9.1.5 Right to Object: To object to our collection, use or disclosure of your personal data.

9.1.6 Right to Erasure: To request that we delete, destroy or anonymize your personal data.

9.1.7 Restriction Rights: To request that we suspend use of your personal data.

9.1.8 Right to Object to Automated Decision Making: Object to decisions based solely on automated processing that have legal consequences or have a significant impact on you.

9.1.9 Right to Rectification: Request that we correct your personal information to ensure it is current, complete, and accurate.

9.1.10 Right to File a Complaint: To file a complaint with the Personal Data Protection Authority if we, our data processors, employees or contractors violate or do not comply with the PDP Law.

9.2. Processing of Rights Requests: We will consider your request, notify you of the outcome, and carry it out (if appropriate) within the time period specified by the PDP Law from the date we receive the request. Your rights will be processed in accordance with the PDP Law.

9.3. How to Exercise Your Rights: You can exercise your legal rights by sending your request by email to the data controller.

10. Information about the Data Controller and Data Protection Officer

10.1. Data Controller: The data controller of this privacy notice is PT Siam Maspion Terminal

10.2. Business Address: Maspion V Industrial Area, Jl. Beta Maspion, Manyar Sidomukti, Manyar, Gresik Regency, East Java 61151.

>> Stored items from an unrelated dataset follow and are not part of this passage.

(* ===== verification/ShaMapSpec.v ===== *)
(** * SHAMap: refinement

    The tree implements a finite map from keys to items: each operation returns what the
    operation on the map returns and leaves the tree of the resulting map, which the map
    determines. *)
From S2P Require Import Prelude Digits HashPrefix NodeID ShaMap ShaMapFacts.

(** The map a tree stands for. *)
Definition contents (n : Node) : gmap Z SHAMapItem :=
  list_to_map (map (fun x => (item_key x, x)) (items n)).

Lemma contents_lookup type d p n k x :
  wfNode type d p n -> contents n !! k = Some x <-> x ∈ items n /\ item_key x = k.
Proof.
  intros Hn. unfold contents. split.
  - intros H. apply elem_of_list_to_map_2 in H. apply list_elem_of_fmap in H as (y & [= -> ->] & Hy). done.
  - intros [Hx <-]. apply elem_of_list_to_map_1'.
    + intros y Hy. apply list_elem_of_fmap in Hy as (z & [= E ->] & Hz). by apply (items_unique type d p n).
    + apply list_elem_of_fmap. by exists x.
Qed.

Lemma contents_none type d p n k :
  wfNode type d p n -> contents n !! k = None <-> ~ exists x, x ∈ items n /\ item_key x = k.
Proof.
  intros Hn. rewrite eq_None_not_Some. split.
  - intros H (x & Hx & E). apply H. exists x. by apply (contents_lookup type d p).
  - intros H [x Hx]. apply H. exists x. by apply (contents_lookup type d p) in Hx.
Qed.
(** The differences of two inner nodes are those of their branches. *)
Lemma diffList_inner type d p cs cs' :
  wfNode type d p (Inner cs) -> wfNode type d p (Inner cs') ->
  diffList (contents (Inner cs)) (contents (Inner cs')) ≡ₚ
  concat (map (fun i => diffList (optContents (childAt cs i)) (optContents (childAt cs' i))) (seq 0 kBranchFactor)).
Proof.
  intros Hn Hn'. set (f := fun i => diffList (optContents (childAt cs i)) (optContents (childAt cs' i))).
  assert (Hkey : forall i k v, (k, v) ∈ f i -> i = Z.to_nat (nibble k d)).
  { intros i k v Hv. destruct (decide (i = Z.to_nat (nibble k d))) as [|Hne]; [done|]. exfalso.
    apply elem_of_diffList in Hv. by rewrite (contents_elsewhere type d p cs), (contents_elsewhere type d p cs') in Hv. }
  apply NoDup_Permutation.
  - apply NoDup_map_to_list.
  - assert (Hnd : forall l, NoDup l -> NoDup (concat (map f l))).
    { induction 1 as [|i l Hi Hl IH]; cbn [map concat]; [constructor|]. apply NoDup_app.
      split; [apply NoDup_map_to_list|]. split; [|done]. intros [k v] Hv Hin. apply Hi.
      apply list_elem_of_In, in_concat in Hin as (l' & Hl' & Hin). apply in_map_iff in Hl' as (j & <- & Hj).
      apply list_elem_of_In in Hin, Hj. apply Hkey in Hv. apply Hkey in Hin. by rewrite Hv, <-Hin. }
    apply Hnd, NoDup_seq.
  - intros [k v]. rewrite elem_of_diffList, (contents_branch type d p cs), (contents_branch type d p cs') by done. split.
    + intros Hv. apply list_elem_of_In, in_concat. exists (f (Z.to_nat (nibble k d))). split.
      * apply in_map, in_seq. pose proof (nibble_range k d). unfold kBranchFactor. lia.
      * apply list_elem_of_In. by apply elem_of_diffList.
    + intros Hin. apply list_elem_of_In, in_concat in Hin as (l & Hl & Hin). apply in_map_iff in Hl as (i & <- & _).
      apply list_elem_of_In in Hin. rewrite <-(Hkey i k v Hin). by apply elem_of_diffList.
Qed.
(* ===== verification/ShaMapWire.v ===== *)
(** * SHAMap nodes as bytes

    The formats in which nodes are sent and stored: [serializeForWire],
    [serializeWithPrefix] and [updateHash] of the node classes, and the functions of
    src/libxrpl/shamap/SHAMapTreeNode.cpp and SHAMapInnerNode.cpp that read them.

    A node read from bytes has no children yet: an inner node is the mask of the branches
    in use and the hash of each of them. *)
From S2P Require Import Prelude Digits HashPrefix Serializer SerializerFacts NodeID ShaMap ShaMapFacts.

Definition kWireTypeTransaction : Z := 0.
Definition kWireTypeAccountState : Z := 1.
Definition kWireTypeInner : Z := 2.
Definition kWireTypeCompressedInner : Z := 3.
Definition kWireTypeTransactionWithMeta : Z := 4.

Definition kMinShaMapItemBytes : nat := 12.

Inductive NodeBody :=
| LeafBody (type : SHAMapNodeType) (item : SHAMapItem)
| InnerBody (isBranch : Z) (hashes : list Z).

(** A node with its [hash_] *)
Record StoredNode := { node_body : NodeBody; node_hash : Z }.

(** What is made of bytes: a node, a null pointer, or an exception *)
Inductive WireResult :=
| Made (n : StoredNode)
| NullNode
| WireRuntimeError
| WireOutOfRange
| WireWild.

(** ** Inner nodes *)

Definition hasBranch (isBranch : Z) (i : nat) : bool := Z.testbit isBranch (Z.of_nat i).

(** The branches [iterNonEmptyChildIndexes] visits *)
Definition branchesOf (isBranch : Z) : list nat := List.filter (hasBranch isBranch) (seq 0 kBranchFactor).

(** The hashes [iterChildren] visits *)
Definition childHashes (isBranch : Z) (hashes : list Z) : list Z :=
  map (fun i => if hasBranch isBranch i then default 0 (hashes !! i) else 0) (seq 0 kBranchFactor).

(** [popcnt16(isBranch_)] *)
Definition branchCount (isBranch : Z) : nat := length (branchesOf isBranch).

(** [isBranch_ |= (1u << i)] *)
Definition addBranch (i : nat) (isBranch : Z) : Z := Z.lor isBranch (Z.shiftl 1 (Z.of_nat i)).

Section Formats.
Context (sha512Half : list Z -> Z).

(** [updateHash] *)
Definition updateHash (b : NodeBody) : Z :=
  match b with
  | LeafBody type item => sha512Half (leafPreimage type item)
  | InnerBody isBranch hashes =>
      if isBranch =? 0 then 0 else sha512Half (innerPreimage (childHashes isBranch hashes))
  end.

(** ** Writing *)

Definition serializeForWire (b : NodeBody) (s : Serializer) : Serializer :=
  match b with
  | LeafBody TnTransactionNm item =>
      let s := (addRaw (item_data item) s).2 in
      (add8 kWireTypeTransaction s).2
  | LeafBody TnTransactionMd item =>
      let s := (addRaw (item_data item) s).2 in
      let s := (addBitString (beBytes 32 (item_key item)) s).2 in
      (add8 kWireTypeTransactionWithMeta s).2
  | LeafBody _ item =>
      let s := (addRaw (item_data item) s).2 in
      let s := (addBitString (beBytes 32 (item_key item)) s).2 in
      (add8 kWireTypeAccountState s).2
  | InnerBody isBranch hashes =>
      if (branchCount isBranch <? 12)%nat then
        let s := fold_left (fun s i =>
          let s := (addBitString (beBytes 32 (default 0 (hashes !! i))) s).2 in
          (add8 (Z.of_nat i) s).2) (branchesOf isBranch) s in
        (add8 kWireTypeCompressedInner s).2
      else
        let s := fold_left (fun s h => (addBitString (beBytes 32 h) s).2) (childHashes isBranch hashes) s in
        (add8 kWireTypeInner s).2
  end.

Definition serializeWithPrefix (b : NodeBody) (s : Serializer) : Serializer :=
  match b with
  | LeafBody TnTransactionNm item =>
      let s := (add32 (prefixValue TransactionId) s).2 in
      (addRaw (item_data item) s).2
  | LeafBody TnTransactionMd item =>
      let s := (add32 (prefixValue TxNode) s).2 in
      let s := (addRaw (item_data item) s).2 in
      (addBitString (beBytes 32 (item_key item)) s).2
  | LeafBody _ item =>
      let s := (add32 (prefixValue LeafNode) s).2 in
      let s := (addRaw (item_data item) s).2 in
      (addBitString (beBytes 32 (item_key item)) s).2
  | InnerBody isBranch hashes =>
      let s := (add32 (prefixValue InnerNode) s).2 in
      fold_left (fun s h => (addBitString (beBytes 32 h) s).2) (childHashes isBranch hashes) s
  end.

(** ** Reading *)

(** [Serializer::getBitString] at an offset *)
Definition getBitStringAt (n : nat) (offset : Z) (s : Serializer) : Outcome (option (list Z)) :=
  if u64 offset +64 Z.of_nat n <=? Z.of_nat (length s) then
    if offset <? 0 then Wild else Ret (Some (take n (drop (Z.to_nat offset) s)))
  else Ret None.

(** A node with its hash given or computed *)
Definition makeNode (b : NodeBody) (hash : Z) (hashValid : bool) : WireResult :=
  Made {| node_body := b; node_hash := if hashValid then hash else updateHash b |}.

Definition makeTransaction (data : list Z) (hash : Z) (hashValid : bool) : WireResult :=
  if (length data <? kMinShaMapItemBytes)%nat then WireRuntimeError
  else
    let item := {| item_key := sha512Half (prefixBytes TransactionId ++ data); item_data := data |} in
    makeNode (LeafBody TnTransactionNm item) hash hashValid.

(** The common part of the two kinds of leaf that carry their key: the key and the data *)
Definition takeTag (s : Serializer) (k : list Z -> Serializer -> WireResult) : WireResult :=
  if (length s <? 32)%nat then WireRuntimeError
  else
    match getBitStringAt 32 (i32 (Z.of_nat (length s) - 32)) s with
    | Ret (Some tag) => k tag (chop 32 s).2
    | Ret None => WireOutOfRange
    | _ => WireWild
    end.

Definition makeTransactionWithMeta (data : list Z) (hash : Z) (hashValid : bool) : WireResult :=
  takeTag data (fun tag s =>
    if (length s <? kMinShaMapItemBytes)%nat then WireRuntimeError
    else makeNode (LeafBody TnTransactionMd {| item_key := beValue tag; item_data := s |}) hash hashValid).

Definition makeAccountState (data : list Z) (hash : Z) (hashValid : bool) : WireResult :=
  takeTag data (fun tag s =>
    if beValue tag =? 0 then WireRuntimeError
    else if (length s <? kMinShaMapItemBytes)%nat then WireRuntimeError
    else makeNode (LeafBody TnAccountState {| item_key := beValue tag; item_data := s |}) hash hashValid).

(** The loop of [makeFullInner] over the branches from [i] *)
Fixpoint fullLoop (n i : nat) (isBranch : Z) (hashes : list Z) : Get (Z * list Z) :=
  match n with
  | O => gret (isBranch, hashes)
  | S n =>
      h <- getBitString 32;;
      let hashes := <[i := beValue h]> hashes in
      let isBranch := if beValue h =? 0 then isBranch else addBranch i isBranch in
      fullLoop n (S i) isBranch hashes
  end.

Definition noHashes : list Z := replicate kBranchFactor 0.

Definition makeInner (r : Outcome (Z * list Z)) (hash : Z) (hashValid : bool) : WireResult :=
  match r with
  | Ret (isBranch, hashes) => makeNode (InnerBody isBranch hashes) hash hashValid
  | RuntimeError => WireRuntimeError
  | _ => WireWild
  end.

Definition makeFullInner (data : list Z) (hash : Z) (hashValid : bool) : WireResult :=
  if negb (length data =? kBranchFactor * 32)%nat then WireRuntimeError
  else makeInner (fullLoop kBranchFactor 0 0 noHashes (newIter data)).1 hash hashValid.

(** The loop of [makeCompressedInner], which reads 33 bytes at a time *)
Fixpoint compressedLoop (fuel : nat) (isBranch : Z) (hashes : list Z) (si : SerialIter) : Outcome (Z * list Z) * SerialIter :=
  if empty si then (Ret (isBranch, hashes), si)
  else
    match fuel with
    | O => (Wild, si)
    | S fuel =>
        (hash <- getBitString 32;;
         pos <- get8;;
         if Z.of_nat kBranchFactor <=? pos then glift RuntimeError
         else
           let hashes := <[Z.to_nat pos := beValue hash]> hashes in
           let isBranch := if beValue hash =? 0 then isBranch else addBranch (Z.to_nat pos) isBranch in
           compressedLoop fuel isBranch hashes) si
    end.

Definition makeCompressedInner (data : list Z) : WireResult :=
  if negb (length data mod 33 =? 0)%nat || (33 * kBranchFactor <? length data)%nat then WireRuntimeError
  else makeInner (compressedLoop kBranchFactor 0 noHashes (newIter data)).1 0 false.

Definition makeFromWire (rawNode : list Z) : WireResult :=
  match last rawNode with
  | None => NullNode
  | Some type =>
      let rawNode := take (length rawNode - 1) rawNode in
      if type =? kWireTypeTransaction then makeTransaction rawNode 0 false
      else if type =? kWireTypeAccountState then makeAccountState rawNode 0 false
      else if type =? kWireTypeInner then makeFullInner rawNode 0 false
      else if type =? kWireTypeCompressedInner then makeCompressedInner rawNode
      else if type =? kWireTypeTransactionWithMeta then makeTransactionWithMeta rawNode 0 false
      else WireRuntimeError
  end.

Definition makeFromPrefix (rawNode : list Z) (hash : Z) : WireResult :=
  match rawNode with
  | b0 :: b1 :: b2 :: b3 :: rawNode =>
      let type := u32 (Z.shiftl b0 24) +32 u32 (Z.shiftl b1 16) +32 u32 (Z.shiftl b2 8) +32 b3 in
      if type =? prefixValue TransactionId then makeTransaction rawNode hash true
      else if type =? prefixValue LeafNode then makeAccountState rawNode hash true
      else if type =? prefixValue InnerNode then makeFullInner rawNode hash true
      else if type =? prefixValue TxNode then makeTransactionWithMeta rawNode hash true
      else WireRuntimeError
  | _ => WireRuntimeError
  end.
End Formats.
(* ===== verification/NumberSpec.v ===== *)
(** * Facts about the guard digits

    Division by ten with shifts is division by ten; the guard's sixteen digits and its sticky
    bit determine the same rounding as the exact fraction dropped from the mantissa. *)
From S2P Require Import Prelude Number.

Lemma wrapW_id w x : 0 <= x < 2 ^ 64 -> wrapW w x = x.
Proof. intros. unfold wrapW. destruct w; apply Z.mod_small; lia. Qed.

Lemma wrap128_id x : 0 <= x < 2 ^ 128 -> wrapW W128 x = x.
Proof. intros. unfold wrapW. by apply Z.mod_small. Qed.

Lemma shiftr_bounds x k : 0 <= k -> 2 ^ k * Z.shiftr x k <= x < 2 ^ k * Z.shiftr x k + 2 ^ k.
Proof.
  intros Hk. rewrite Z.shiftr_div_pow2 by done.
  pose proof (Z.pow_pos_nonneg 2 k). pose proof (Z.div_mod x (2 ^ k)). pose proof (Z.mod_pos_bound x (2 ^ k)). lia.
Qed.

Lemma shiftr_range x k : 0 <= k -> 0 <= x -> 0 <= Z.shiftr x k.
Proof. intros. by apply Z.shiftr_nonneg. Qed.

Ltac shr x k :=
  let H := fresh in
  let b := eval vm_compute in (2 ^ k) in
  pose proof (shiftr_bounds x k ltac:(lia)) as H; change (2 ^ k) with b in H.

10.3. Contact Information: If you have any questions about this privacy notice, you can contact the data controller:

• Nanang Cahyono – ncahyono@smtjetty.com.

11. Miscellaneous

11.1. Amendments to Privacy Notice: If this privacy notice is changed, we will post the new privacy notice on our website or through other channels. The new privacy notice will take effect immediately on the date of the announcement.